Looking for quick, easy and delicious one pot meal that will fill your stomach on a weeknight? Here you go!
Time: 60 – 90 Minutes
Level: Easy
Cost: $6-8/plate
Serves: 4-6
Ingredients:
- 2 lbs boneless, skinless chicken breasts, chunked into roughly 1 – 1.5 inch cubes
- 12 oz – 1 lb smoked sausage (try Cajun Andouille for a little kick), sliced into 1/4 inch thick ‘coins’
- 1lb Brussels sprouts, lose leaves removed, and halved.
- 1/3 cup Parmesan cheese (plus more for serving, if desired… who am I kidding, it’s desired).
- 6 cloves garlic, minced, divided (i.e., two piles of minced garlic of roughly 3 cloves each)
- 1 small shallot, minced
- 2 TBSP powdered, dried oregano
- 1 TBSP sweet paprika
- Salt and Pepper
- 1 cup dry white wine
- 1 cup chicken broth
- Olive Oil
Prep
- Bring 4-5 quarts of water to a boil in a large pot, for pasta. Leave it simmering with a lid on so it’s ready to go when you are.
- Preheat oven to 400F
- Dice chicken into cubes. In a large bowl, using your hands, mix cubed chicken well with drizzle of olive oil, oregano, paprika and salt and pepper. Set aside.
- Slice sausage and set aside in a separate bowl.
- Toss sprouts in dash of olive oil, 1/2 of minced garlic and Parmesan cheese.
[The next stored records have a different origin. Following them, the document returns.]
(* ===== verification/Toy.v ===== *)
(** Concrete primitives and a concrete room: the instances the witnesses of
    the conditional theorems evaluate.

    [toy] is no cryptography: it is the simplest functions that satisfy
    [PrimitiveLaws], so that every hypothesis on the primitives is seen to
    hold of something. *)
From Stdlib Require Import Strings.String Strings.Byte.
From S2P Require Export RoomLiveness RoomRelay RoomGates.

Definition zeros (n : nat) : list byte := replicate n x00.

Definition pad (n : nat) (bs : list byte) : list byte := take n (bs ++ zeros n).

Definition add_bytes (a b : list byte) : list byte :=
  zip_with (λ x y, byte_of (byte_val x + byte_val y)) a b.

Definition toy : Primitives := {|
  getrandom i n := Some (replicate n (byte_of (N.of_nat i)));
  ed_public := λ sk, sk;
  ed_sign sk m := pad 64 sk;
  ed_verify pk m s := bool_decide (s = pad 64 pk);
  x_public := λ sk, sk;
  x_diffie_hellman := add_bytes;
  x_was_contributory s := existsb (λ b, negb (byte_val b =? 0)%N) s;
  hkdf_sha256 salt ikm info n := pad n (ikm ++ info);
  aead_encrypt k n a m := Some (m ++ pad 16 k);
  aead_decrypt k n a c :=
    if bool_decide (drop (length c - 16) c = pad 16 k) then Some (take (length c - 16) c) else None;
|}.

#[export] Instance toy_primitives : Primitives := toy.

#[export] Instance toy_nfc : Nfc := λ s, s.

Lemma length_pad n bs : length (pad n bs) = n.
Proof. unfold pad, zeros. rewrite length_take, length_app, length_replicate. lia. Qed.

Lemma toy_laws : PrimitiveLaws.
Proof.
  constructor; simpl.
  - intros i n bs [= <-]. apply length_replicate.
  - intros. apply length_pad.
  - intros. by apply bool_decide_eq_true_2.
  - intros a b. unfold add_bytes. rewrite <-zip_with_flip.
    apply zip_with_ext; [|done|done]. intros. unfold flip. by rewrite N.add_comm.
  - intros. apply length_pad.
  - intros k n a m c [= <-]. by rewrite length_app, length_pad.
  - intros k n a m c [= <-]. rewrite length_app, length_pad, Nat.add_sub.
    rewrite drop_app_length, bool_decide_eq_true_2 by done. by rewrite take_app_length.
Qed.

#[export] Existing Instance toy_laws.

Lemma toy_total : primitives_total.
Proof. split; intros; by eexists. Qed.

(** * A room *)

Definition key_of (n : N) : list byte := replicate 32 (byte_of n).

Definition host_id : HostIdentity := {| host_ed25519 := key_of 1; host_x25519 := key_of 2 |}.
Definition host_member : MemberIdentity := {| member_ed25519 := key_of 3; member_x25519 := key_of 4 |}.
Definition alice : MemberIdentity := {| member_ed25519 := key_of 5; member_x25519 := key_of 6 |}.
Definition bob : MemberIdentity := {| member_ed25519 := key_of 7; member_x25519 := key_of 8 |}.

(** Runs events at their times; [None] on a panic or where the room cannot
    be created. *)
Fixpoint run_events (evs : list (RoomEvent * Duration)) (s : St) : option St :=
  match evs with
  | [] => Some s
  | (ev, now) :: evs =>
      match handle_event_at ev now s with
      | (Panic, _) => None
      | (_, s') => run_events evs s'
      end
  end.

Definition new_room (limits : Limits) (mid : MemberIdentity) : option St :=
  match create limits HOST_CONNECTION (lit "host") host_id mid Timeouts_default 0 with
  | (Ok a, r) => match start (a, r) with (Done _, s) => Some s | _ => None end
  | _ => None
  end.

Definition demo (limits : Limits) (evs : list (RoomEvent * Duration)) : option St :=
  s ← new_room limits host_member; run_events evs s.

Lemma new_room_reachable limits mid Ev s :
  new_room limits mid = Some s → reachable limits host_id mid Ev s.
Proof.
  unfold new_room. destruct (create _ _ _ _ _ _ _) as [[a|] r] eqn:Ec; [|done].
  destruct (start (a, r)) as [[acts|e|] s'] eqn:Es; [|done..]. intros [= <-].
  by eapply reach_start.
Qed.

Lemma run_events_reachable limits mid (Ev : RoomEvent → Prop) evs s s' :
  reachable limits host_id mid Ev s → Forall (λ p, Ev p.1) evs →
  run_events evs s = Some s' → reachable limits host_id mid Ev s'.
Proof.
  intros Hr Hev. revert s Hr. induction Hev as [|[ev now] evs Hp _ IH]; intros s Hr; simpl;
    [by intros [= <-]|].
  destruct (handle_event_at ev now s) as [o s1] eqn:E. intros Hrun.
  assert (Ho : o ≠ Panic) by (by destruct o).
  apply (IH s1); [by eapply reach_event|by destruct o].
Qed.

Lemma demo_reachable limits (Ev : RoomEvent → Prop) evs s :
  Forall (λ p, Ev p.1) evs → demo limits evs = Some s →
  reachable limits host_id host_member Ev s.
Proof.
  unfold demo. intros Hev. destruct (new_room _ _) as [s0|] eqn:E; [|done]. simpl.
  intros Hrun. eapply run_events_reachable; [by eapply new_room_reachable|done|done].
Qed.

Lemma any_events (evs : list (RoomEvent * Duration)) : Forall (λ p, True) evs.
Proof. by apply list.Forall_forall. Qed.

Lemma is_Some_proj_eq {A} (o : option A) (H : is_Some o) : o = Some (is_Some_proj H).
Proof. by destruct o; [|destruct (is_Some_None H)]. Qed.

(** A check of a run that succeeds is a fact about the room it reaches. *)
Lemma run_check {A} (f : A → bool) (o : option A) :
  f <$> o = Some true → ∃ s, o = Some s ∧ f s = true.
Proof. destruct o as [s|]; [|done]. intros [= H]. by exists s. Qed.

(** ** Scripts *)

(** [who] connects on [c], proves the password and applies. *)
Definition applies (who : MemberIdentity) (name : rstring) (c : ConnectionId)
    : list (RoomEvent * Duration) :=
  [(EV_ClientConnected c, 0%N); (EV_PasswordVerified c, 0%N);
   (EV_JoinRequested c name None (member_ed25519_pubkey who) (member_x25519_pubkey who) [], 0%N)].

Definition ack (c : ConnectionId) (epoch : u64) : RoomEvent * Duration := (EV_EpochAck c epoch, 0%N).

(** The envelope [who] seals as member [id], at position 0 of the random
    stream. *)
Definition sealed (s : St) (who : MemberIdentity) (id seq : u64) (t : u8) (plaintext : list byte)
    : EncryptedEnvelope :=
  let key := default [] (ra_epoch_key s.1) in
  match seal_envelope key who 1 (ra_session_id s.1) (ra_epoch s.1) id seq t plaintext 0 with
  | (Ok e, _) => {| env_epoch := ra_epoch s.1; env_sender_id := id; env_sender_sequence := seq;
      env_nonce := sealed_nonce e; env_ciphertext := sealed_ciphertext e;
      env_signature := sealed_signature e |}
  | (Err _, _) => {| env_epoch := 0; env_sender_id := 0; env_sender_sequence := 0; env_nonce := [];
      env_ciphertext := []; env_signature := [] |}
  end.

(** The host acknowledges, Alice and Bob join, everyone acknowledges. *)
Definition two_members : list (RoomEvent * Duration) :=
  [ack 0 1] ++ applies alice (lit "alice") 1 ++ [(EV_HostAccepted 0, 0%N); ack 0 2; ack 1 2]
  ++ applies bob (lit "bob") 2 ++ [(EV_HostAccepted 1, 0%N); ack 0 3; ack 1 3; ack 2 3].

Example two_members_run :
  (λ s, (ra_state s.1, ra_epoch s.1, member_id <$> table_members (ra_members s.1),
         ra_pending_membership s.1)) <$> demo Limits_default two_members =
  Some (RS_Open, 3%N, [0; 1; 2]%N, []).
Proof. vm_compute. reflexivity. Qed.

Definition second (n : N) : Duration := n * 1000000000.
Arrange in a single layer on a lined baking sheet.
- Combine white wine and chicken broth in a convenient container, set aside.
Cook
- On a lined baking sheet, roast sprouts in a single layer in 400F oven for 20 minutes total, stirring them around at the half-way point to ensure even cooking and browning.
- Meanwhile, in a large skillet or dutch oven, brown sausage over medium-high heat in 1 TBSP olive oil. Once most of the (delicious) fat is rendered, remove sausage with a slotted spoon and reserve.
- Brown the chicken on all sides in the same pan.
- Add sausage back into the pan, along with white wine, chicken broth, minced shallot and remaining garlic. Bring to a boil, and then simmer, allowing the liquid to reduce by about half.
- While mixture is reducing, cook penne pasta according to package directions, about 12 minutes.
- In the last two minutes, add sprouts to the chicken-sausage mixture and stir well.
- Serve over penne pasta.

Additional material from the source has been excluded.